Cache Deep Dive III — Replacement Policies, Prefetch, and Single-Thread Memory Access

#architecture #computerscience #performance #systems

The previous article discussed the static structure of caches. This part moves into dynamic aspects: when a program continuously issues read requests, how the cache decides which lines to retain and which to evict; how hardware prefetchers pull data into the cache before the program even issues a request; and the performance characteristics of two extreme access patterns under single-threaded execution — sequential and random access.

Replacement and Placement Policies

Cache replacement and placement policies are primarily managed by hardware logic; the programmer has no direct control in the vast majority of cases. Modern ISAs do provide instructions that can influence cache behavior — x86's PREFETCH instruction, CLFLUSH / CLWB flush instructions, and non-temporal stores (MOVNTI and the like) that bypass the cache on writes — but these are, in essence, merely hints to the hardware: the architecture does not guarantee that a prefetch will actually occur or that a flush will actually complete; at the microarchitecture level, however, modern processors typically convert such instructions into real prefetch or flush requests. Whether actual benefit materializes depends on the prefetch distance, current bandwidth pressure, and cache state. What truly decides which line gets evicted and where data gets placed is always the combinational logic in hardware. If these decisions were delegated to the OS, every replacement would require triggering an interrupt, trapping into kernel mode, and executing hundreds of software instructions to select a victim line — an overhead far greater than any performance gain it could bring. Hardware cache replacement is done by pure digital logic in less than a single clock cycle.

When a program needs data from level k+1, the cache first checks the current level. A hit is a cache hit, saving the latency of accessing the lower level; a miss is a cache miss. Since level k is necessarily smaller than level k+1, and the amount of memory a program uses often exceeds the cache capacity, a full cache must evict an existing line to make room for a new one. The decision of which block to evict is controlled by the replacement policy. The simplest policy is random replacement — picking a line to sacrifice at random. A more sophisticated one is LRU — evicting the line that was Least Recently Used. LRU is non-trivial to implement in hardware, as it requires maintaining the access order of all lines within a set.

In real chips, LRU approximations or alternatives are widely used. Both academic research and reverse engineering generally conclude that modern Intel last-level caches (since Haswell) use a replacement mechanism conceptually similar to RRIP (Re-Reference Interval Prediction), rather than strict LRU: each cache line is tagged with a Re-Reference Prediction Value (RRPV), cleared to zero on access, and when eviction is needed, the line with the highest current RRPV is selected. When all RRPVs saturate, a global aging event is triggered. DRRIP (Dynamic RRIP) further adaptively switches between SRRIP (biased toward protecting newly inserted lines) and BRRIP (biased toward quickly evicting new lines). Compared to strict LRU, such mechanisms do not unconditionally promote every accessed line to the "most recently used" top — thereby avoiding cases where a single incidental access evicts hot data, and performing better under mixed access patterns.

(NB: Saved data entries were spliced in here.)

#[export] Instance coap_order : NodeOrder node_key coap_bsearch_compare.
Proof.
  split; [split|].
  - intros a b. rewrite !coap_compare_fuel, (strncmp_fuel_swap (req_key a)).
    destruct (Z.gtb_spec (strncmp_fuel (req_key a) (req_key b) MAX_SEARCH_STRING_LEN) 0),
      (Z.ltb_spec (strncmp_fuel (req_key a) (req_key b) MAX_SEARCH_STRING_LEN) 0),
      (Z.gtb_spec (- strncmp_fuel (req_key a) (req_key b) MAX_SEARCH_STRING_LEN) 0),
      (Z.ltb_spec (- strncmp_fuel (req_key a) (req_key b) MAX_SEARCH_STRING_LEN) 0); lia.
  - intros a b c. unfold cmp_le. rewrite !coap_compare_fuel.
    assert (H := strncmp_fuel_trans MAX_SEARCH_STRING_LEN (req_key a) (req_key b) (req_key c)).
    repeat destr_if; b2p; lia.
  - intros a b. rewrite coap_compare_fuel. unfold node_key. rewrite <- strncmp_fuel_eq.
    repeat destr_if; b2p; lia.
Qed.

Abbreviation req_table := (table node_key zero_req).
Abbreviation reqs_sorted := (table_ok node_key zero_req coap_bsearch_compare).

(** ** Runs of a handler *)

Section Logic.
Context {L : OpenSSL} {C : CoapLib}.

Lemma cbind_run {A B} (m : CM A) (f : A -> CM B) s w a s1 w1 :
  m s w = Some (inr a, s1, w1) -> (m ≫= f) s w = f a s1 w1.
Proof. unfold mbind, CM_bind. by intros ->. Qed.

Lemma cbind_stop {A B} (m : CM A) (f : A -> CM B) s w e s1 w1 :
  m s w = Some (inl e, s1, w1) -> (m ≫= f) s w = Some (inl e, s1, w1).
Proof. unfold mbind, CM_bind. by intros ->. Qed.

Lemma cbind_inv {A B} (m : CM A) (f : A -> CM B) s w r s' w' : (m ≫= f) s w = Some (r, s', w') ->
  (exists a s1 w1, m s w = Some (inr a, s1, w1) /\ f a s1 w1 = Some (r, s', w'))
  \/ exists e, r = inl e /\ m s w = Some (inl e, s', w').
Proof.
  unfold mbind, CM_bind. destruct (m s w) as [[[[e|a] s1] w1]|]; [| |done].
  - intros [= <- <- <-]. right. eauto.
  - intros H. left. eauto.
Qed.

Lemma lift_run {A} (m : M A) s w a w' : m w = Some (a, w') -> lift m s w = Some (inr a, s, w').
Proof. unfold lift. by intros ->. Qed.

Lemma lift_inv {A} (m : M A) s w r s' w' : lift m s w = Some (r, s', w') ->
  exists a, r = inr a /\ s' = s /\ m w = Some (a, w').
Proof. unfold lift. destruct (m w) as [[a w1]|]; [|done]. intros [= <- <- <-]. eauto. Qed.

(** ** Postconditions *)

Definition csat (R : EST_COAP_CTX * world -> EST_COAP_CTX * world -> Prop) {A} (m : CM A) : Prop :=
  forall s w r s' w', m s w = Some (r, s', w') -> R (s, w) (s', w').

Section Csat.
Context (R : EST_COAP_CTX * world -> EST_COAP_CTX * world -> Prop) `{PO : !PreOrder R}.

Lemma csat_ret {A} (a : A) : csat R (mret a).
Proof. intros s w r s' w' [= _ <- <-]. reflexivity. Qed.
Lemma csat_stop {A} e : csat R (A := A) (stop e).
Proof. intros s w r s' w' [= _ <- <-]. reflexivity. Qed.
Lemma csat_undefined {A} : csat R (A := A) undefined.
Proof. by intros s w r s' w' H. Qed.
Lemma csat_get_coap : csat R get_coap.
Proof. intros s w r s' w' [= _ <- <-]. reflexivity. Qed.
Lemma csat_get_node i : csat R (get_node i).
Proof.
  intros s w r s' w' H. unfold get_node in H. destruct (_ ≫= _); [|done]. injection H as _ <- <-. reflexivity.
Qed.

Lemma csat_bind {A B} (m : CM A) (f : A -> CM B) :
  csat R m -> (forall a, csat R (f a)) -> csat R (m ≫= f).
Proof.
  intros Hm Hf s w r s' w' H. apply cbind_inv in H as [(a & s1 & w1 & E & H)|(e & -> & E)].
  - etrans; [by eapply Hm|by eapply Hf].
  - by eapply Hm.
Qed.

Lemma csat_find_req key arr n : csat R (find_req key arr n).
Proof. unfold find_req. destruct (bsearch _ _ _ _); [apply csat_ret|apply csat_undefined]. Qed.

Lemma csat_lift {A} (m : M A) (Q : world -> world -> Prop) :
  (forall s w w', Q w w' -> R (s, w) (s, w')) -> sat Q m -> csat R (lift m).
Proof. intros HQ Hm s w r s' w' H. apply lift_inv in H as (a & -> & -> & E). by eapply HQ, Hm. Qed.

End Csat.
End Logic.

Create HintDb csat discriminated.

Ltac csat_step :=
  lazymatch goal with
  | |- csat _ (mbind _ _) => apply csat_bind; [apply _| |intros ?]
  | |- csat _ (mret _) => apply csat_ret; apply _
  | |- csat _ (stop _) => apply csat_stop; apply _
  | |- csat _ (error _) => apply csat_stop; apply _
  | |- csat _ undefined => apply csat_undefined
  | |- csat _ get_coap => apply csat_get_coap; apply _
  | |- csat _ (get_node _) => apply csat_get_node; apply _
  | |- csat _ (find_req _ _ _) => apply csat_find_req; apply _
  | |- csat _ (let '_ := ?x in _) => destruct x
  | |- csat _ (if ?b then _ else _) => destruct b
  | |- csat _ (match ?x with _ => _ end) => destruct x
  | _ => solve [auto with csat]
  end.
Ltac csat_auto := repeat csat_step.

(** ** Keys *)

Definition good_key (k : bytes) : Prop :=
  no_nul k /\ k <> [] /\ (length k < MAX_SEARCH_STRING_LEN)%nat.

Lemma node_key_buf k r n : no_nul k -> (length k < MAX_SEARCH_STRING_LEN)%nat ->
  req_key n = k ++ replicate r 0 -> node_key n = k.
Proof.
  intros Hk Hl Hn. unfold node_key, str_n. rewrite Hn.
  assert (Hc : cstr (k ++ replicate r 0) = k).
  { destruct r; [rewrite app_nil_r; by apply cstr_id|]. by apply cstr_app. }
  rewrite Hc. apply take_ge. lia.
Qed.

Lemma node_key_zero : node_key zero_req = [].
Proof. reflexivity. Qed.

Lemma node_key_req k : no_nul k -> (length k < MAX_SEARCH_STRING_LEN)%nat -> node_key (key_req k) = k.
Proof. intros Hk Hl. apply (node_key_buf k 0); [done..|]. cbn. by rewrite app_nil_r. Qed.

(** The node of a new request. *)
Definition key_buf (k : bytes) : bytes := search_buf MAX_SEARCH_STRING_LEN k.
Definition fresh_req (k : bytes) (req : EST_COAP_REQ) : coap_req_node_t :=
  Build_coap_req_node_t (key_buf k) zero_buf 0 zero_buf 0 0 req.

Lemma node_key_fresh k req : good_key k -> node_key (fresh_req k req) = k.
Proof. intros (Hk & _ & Hl). by eapply node_key_buf. Qed.

Lemma fresh_req_stored k req : good_key k ->
  set_cur_req req (set_req_key
    (default [] (snd (memcpy_s (Some (req_key zero_req)) (Z.of_nat MAX_SEARCH_STRING_LEN)
       (Some (search_buf (S MAX_SEARCH_STRING_LEN) k)) (Z.of_nat MAX_SEARCH_STRING_LEN)))) zero_req)
  = fresh_req k req.
Proof.
  intros (Hk & _ & Hl). unfold memcpy_s. rewrite Z.gtb_ltb, Z.ltb_irrefl. cbn [snd default from_option id].
  unfold fresh_req, set_cur_req, set_req_key. cbn [req_key zero_req]. f_equal. rewrite Nat2Z.id.
  assert (Hs : take MAX_SEARCH_STRING_LEN (search_buf (S MAX_SEARCH_STRING_LEN) k) = key_buf k).
  { unfold key_buf, search_buf.
    replace (S MAX_SEARCH_STRING_LEN - length k)%nat with ((MAX_SEARCH_STRING_LEN - length k) + 1)%nat by lia.
    rewrite replicate_add, app_assoc. apply take_app_length'. rewrite length_app, length_replicate. lia. }
  rewrite Hs. apply store_all. unfold key_buf, search_buf. rewrite length_app, !length_replicate. lia.
Qed.

(** *** The keys of clients *)

Lemma dec_digits_more f n acc : (length acc + min f 1 <= length (dec_digits f n acc))%nat.
Proof.
  revert n acc. induction f as [|f IH]; intros n acc; cbn [dec_digits]; [lia|].
  destruct (n <? 10); cbn [length]; [lia|]. etrans; [|apply IH]. cbn. lia.
Qed.

Lemma fmt_d_not_nil n : fmt_d n <> [].
Proof.
  unfold fmt_d. destruct (n <? 0); [done|]. intros E. assert (H := dec_digits_more 20 n []). by rewrite E in H; inversion H.
Qed.

Lemma inet_ntop4_text a s : are_bytes a -> inet_ntop4 a = Some s ->
  no_nul s /\ (length s < INET6_ADDRSTRLEN)%nat.
Proof.
  intros Ha H. unfold inet_ntop4 in H. destruct a as [|a [|b [|c [|d [|]]]]]; try done. injection H as <-.
  assert (Hl : forall x, x ∈ [a; b; c; d] -> (length (fmt_d x) <= 3)%nat).
  { intros x Hx. apply fmt_d_short. eapply (proj1 (list_relations.list.Forall_forall _ _)) in Ha; [|exact Hx].
    unfold is_byte in Ha. cbn. lia. }
  split.
  - repeat first [apply no_nul_app | apply fmt_d_no_nul | (constructor; [done|])].
  - repeat (rewrite length_app; cbn [length]).
    pose proof (Hl a ltac:(set_solver)). pose proof (Hl b ltac:(set_solver)).
    pose proof (Hl c ltac:(set_solver)). pose proof (Hl d ltac:(set_solver)). unfold INET6_ADDRSTRLEN. lia.
Qed.

(** The address of a client; the text of an IPv6 address is shorter than
    INET6_ADDRSTRLEN. *)
Definition good_addr `{CoapLib} (addr : coap_address_t) : Prop :=
  match addr with
  | AF_INET port a => 0 <= port < 65536 /\ are_bytes a
  | AF_INET6 port a =>
      0 <= port < 65536 /\ forall s, inet_ntop6 a = Some s -> no_nul s /\ (length s < INET6_ADDRSTRLEN)%nat
  | AF_OTHER => True
  end.

Lemma search_key_text port ip : 0 <= port < 65536 -> no_nul ip -> (length ip < INET6_ADDRSTRLEN)%nat ->
  exists k, strcat_s (Some (fmt_d port)) (Z.of_nat MAX_SEARCH_STRING_LEN) (Some ip) = (EOK, Some k) /\ good_key k.
Proof.
  intros Hp Hi Hl. exists (fmt_d port ++ ip).
  assert (Hd := fmt_d_short 4 port ltac:(cbn; lia)). unfold strcat_s, good_key, INET6_ADDRSTRLEN in *.
  rewrite (cstr_id (fmt_d port)), (cstr_id ip) by (done || apply fmt_d_no_nul).
  rewrite take_ge by (unfold MAX_SEARCH_STRING_LEN, INET6_ADDRSTRLEN; lia).
  split; [done|]. split; [apply no_nul_app; [apply fmt_d_no_nul|done]|]. split.
  - intros E. apply app_eq_nil in E as [E _]. by eapply fmt_d_not_nil.
  - rewrite length_app. unfold MAX_SEARCH_STRING_LEN, INET6_ADDRSTRLEN. lia.
Qed.

Lemma search_key_good `{CoapLib} addr k : good_addr addr -> search_key addr = Some k -> good_key k.
Proof.
  intros Ha Hk. unfold search_key in Hk.
  destruct addr as [port a|port a|]; cbn [est_invoke_enroll_get_ip_port] in Hk.
  - destruct Ha as [Hp Ha]. destruct (inet_ntop4 a) as [s|] eqn:E; [|done].
    destruct (inet_ntop4_text a s Ha E) as [Hn Hl].
    destruct (search_key_text port s Hp Hn Hl) as (k' & E' & Hg). cbn -[strcat_s MAX_SEARCH_STRING_LEN fmt_d] in Hk.
    rewrite E' in Hk. by injection Hk as <-.
  - destruct Ha as [Hp Ha]. destruct (inet_ntop6 a) as [s|] eqn:E; [|done].
    destruct (Ha s eq_refl) as [Hn Hl].
    destruct (search_key_text port s Hp Hn Hl) as (k' & E' & Hg). cbn -[strcat_s MAX_SEARCH_STRING_LEN fmt_d] in Hk.
    rewrite E' in Hk. by injection Hk as <-.
  - destruct (search_key_text 0 [] ltac:(lia) ltac:(constructor) ltac:(unfold INET6_ADDRSTRLEN; cbn; lia)) as (k' & E' & Hg).
    cbn -[strcat_s MAX_SEARCH_STRING_LEN fmt_d] in Hk. rewrite E' in Hk. by injection Hk as <-.
Qed.

(** ** The invariant *)

Record node_ok (n : coap_req_node_t) : Prop := {
  nd_key : length (req_key n) = MAX_SEARCH_STRING_LEN;
  nd_req : Z.of_nat (length (req_buf n)) = COAP_REQ_NODE_BUF_LEN_MAX;
  nd_req_len : 0 <= req_buf_len n <= COAP_REQ_NODE_BUF_LEN_MAX;
  nd_resp : Z.of_nat (length (resp_buf n)) = COAP_REQ_NODE_BUF_LEN_MAX;
  nd_resp_len : 0 <= resp_buf_len n <= COAP_REQ_NODE_BUF_LEN_MAX
}.

Record coap_ok (s : EST_COAP_CTX) (arr : list coap_req_node_t) : Prop := {
  co_array : coap_req_array s = Some arr;
  co_length : length arr = cur_max_coap_req_array s;
  co_table : reqs_sorted arr;
  co_nodes : Forall node_ok arr;
  co_count : coap_req_cnt s = Z.of_nat (size (req_table arr))
}.

Definition valid (s : EST_COAP_CTX) : Prop := exists arr, coap_ok s arr.

(** The map the array stands for. *)
Definition reqs (s : EST_COAP_CTX) : gmap bytes coap_req_node_t :=
  match coap_req_array s with None => ∅ | Some arr => req_table arr end.

(** The node of a client is at an index. *)
Definition node_at (s : EST_COAP_CTX) (k : bytes) (i : nat) (n : coap_req_node_t) : Prop :=
  exists arr, coap_req_array s = Some arr /\ arr !! i = Some n /\ node_key n = k /\ k <> [].

Lemma zero_buf_length : Z.of_nat (length zero_buf) = COAP_REQ_NODE_BUF_LEN_MAX.
Proof. unfold zero_buf. rewrite length_replicate. unfold COAP_REQ_NODE_BUF_LEN_MAX. lia. Qed.

Lemma zero_buf_ok key b bl : length key = MAX_SEARCH_STRING_LEN ->
  node_ok (Build_coap_req_node_t key zero_buf 0 zero_buf 0 b bl).
Proof. intros Hk. split; cbn [req_key req_buf req_buf_len resp_buf resp_buf_len]; try done; apply zero_buf_length. Qed.

Lemma fresh_ok k req : good_key k -> node_ok (fresh_req k req).
Proof.
  intros (_ & _ & Hl). apply zero_buf_ok. unfold key_buf, search_buf.
  rewrite length_app, length_replicate. lia.
Qed.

Note that the complex policies described above appear primarily in larger-capacity LLCs. Caches closer to the core (L1, L2) emphasize access latency more — the few hundred picoseconds of additional delay that an extra replacement state machine might introduce are already unacceptable on the L1 path — so various LRU approximations (such as Tree-PLRU, NRU) and even random replacement are common in L1/L2. The complexity of replacement policies increases outward along the cache hierarchy, inversely related to latency tolerance.

Beyond the replacement policy, the hardware must also decide where a new piece of data should be placed — that is, the placement policy. The placement policy determines the type of a miss. If data is being accessed for the first time and is not in the cache, that is a cold miss, which is unavoidable. If there is still available space in the cache, but mapping-rule constraints cause certain addresses to be repeatedly mapped to the same location while other locations sit empty, that is a conflict miss. If the entire working set is too large and exceeds the cache capacity, that is a capacity miss.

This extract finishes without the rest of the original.